In CODES (ARC Centre of Excellence in Ore Deposits) and the School of Earth Sciences at the University of Tasmania, the staff and other researchers have been routinely analysing sulphide and, to a lesser extent, non-sulphide minerals for minor and trace elements by LA-ICP-MS for several years. The technique allows for the quantitative measurement of up to 60 elements in situ with a spatial resolution of a few tens of microns, or less. Further details of the instrumentation are discussed in Chapter2.

(1.6) Two Types Of ICP-MS: LA Vs Solution

Before discussing the specifics of the CODES LA-ICP-MS instrument it is worth comparing LA- sampling with conventional (solution-based) techniques for presenting material to the ICPMS.

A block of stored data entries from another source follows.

Definition fail_work (result : WorkResult) : LM (WorkItem * WorkAttempt) :=
  _ ← lift (result_validate result);
  '(item, prior_attempts, now, attempt) ← under_lease;
  let attempt := att_close AFailed (wr_failure result) now (att_result (Some result) now attempt) in
  let retry := wp_retry (wi_policy item) in
  next ← bump (set_state (if rt_retry_failed retry
                             && bool_decide (wt_attempt_number attempt < rt_max_attempts retry)%Z
                          then WQueued else WFailed) (set_result (Some result) item));
  _ ← commit_leased "fail" item next prior_attempts attempt;
  mret (next, attempt).

Definition already_completed (item : WorkItem) (attempt : WorkAttempt) : bool :=
  match wt_state attempt with
  | ASucceeded | AReview | AAwaitingApproval =>
      match wi_state item with WSucceeded | WReview | WAwaitingApproval => true | _ => false end
  | _ => false
  end.

Definition complete_work (result : WorkResult) : LM (WorkItem * WorkAttempt) :=
  _ ← lift (result_validate result);
  item ← require_work_item work_id;
  prior_attempts ← list_work_attempts (Some work_id);
  now ← now_utc;
  o ← load_work_attempt attempt_id;
  attempt ← lift (ok_or o (conflict "work attempt not found"));
  _ ← lift (ensure_not (bool_decide (wt_work_id attempt ≠ wi_work_id item))
              (forbidden "work attempt does not belong to the work item"));
  _ ← lift (ensure_not (negb (token_matches attempt lease_token)) (forbidden "invalid work lease token"));
  if already_completed item attempt then
    _ ← lift (ensure_not (negb match wt_result attempt with
                               | Some stored => completion_result_replays stored result
                               | None => false end) (conflict "work attempt already completed"));
    _ ← lift (ensure_not (negb (is_state WSucceeded item)
                          && bool_decide (wt_lease_expires_at attempt ≤ now)%Z)
                (conflict "work lease is no longer active"));
    mret (item, attempt)
  else
    _ ← lift (ensure_not (negb (attempt_is_active (wt_state attempt))
                          || bool_decide (wt_lease_expires_at attempt ≤ now)%Z)
                (conflict "work lease is no longer active"));
    let attempt := att_result (Some result) now attempt in
    let completed := set_result (Some result) item in
    authorized ← success_is_authorized completed (Some attempt) (wi_result completed) None;
    '(completed, attempt) ←
       (if authorized && negb (wp_requires_approval (wi_policy item)) then
          assign_work_succeeded completed attempt None
        else
          let '(attempt_state, work_state) := ordinary_completion_states item in
          mret (set_state work_state completed, att_state attempt_state attempt));
    next ← bump completed;
    _ ← commit_leased "complete" item next prior_attempts attempt;
    mret (next, attempt).
End leased.

(** The one method under a lease that takes no request. *)
Definition park_work_input (work_id attempt_id lease_token reason : string) : LM (WorkItem * WorkAttempt) :=
  '(item, prior_attempts, now, attempt) ← under_lease work_id attempt_id lease_token;
  next ← bump (set_block (wi_block_provenance item) (Some reason) (set_state WAwaitingInput item));
  let attempt := att_park now attempt in
  _ ← commit_leased None "park_input" item next prior_attempts attempt;
  mret (next, attempt).

(** ** Operator control: retry, approval, cancellation *)

Definition retry_work (request : option WorkRequestBinding) (work_id reason : string)
    (expected_revision : option Z) : LM WorkItem :=
  item ← require_work_item work_id;
  prior_attempts ← list_work_attempts (Some work_id);
  _ ← lift (require_work_revision item expected_revision);
  _ ← lift (ensure_not (negb (is_state WFailed item)) (conflict "only failed work items can be retried"));
  _ ← lift (ensure_not (bool_decide (rt_max_attempts (wp_retry (wi_policy item)) ≤ wi_attempt_count item)%Z)
              (conflict "work item retry budget is exhausted"));
  _ ← lift (ensure_not (bool_decide (trim reason = "")) (invalid "retry reason is required"));
  next ← bump (set_approval None (set_result None (set_state WQueued item)));
  _ ← commit_lifecycle_with_request "retry" item next prior_attempts prior_attempts request;
  mret next.

Definition is_att_state (s : AttemptState) (a : WorkAttempt) : bool := bool_decide (wt_state a = s).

In LA analysis the material to be analyzed comprises very small particles with a range of sizes that are carried in a stream of Ar gas to the plasma of an ICPMS. In the plasma these particles are vaporized and ionized (see Section 2.3.1). Then the ionized species or ions are sampled and pass through a quadrupole mass discriminator (see Section 2.3.2) and on to a detector for counting. The detector measures the number of electrons I hits from the selected ions (see Section 2.3.3). Lastly, these numerical data are captured as a csv file for subsequent processing (see Section 4 .1).

For solution-based ('conventional') ICP-MS analysis the material being analysed is digested (dissolved) and presented to the plasma in a dilute, weakly acid, solution.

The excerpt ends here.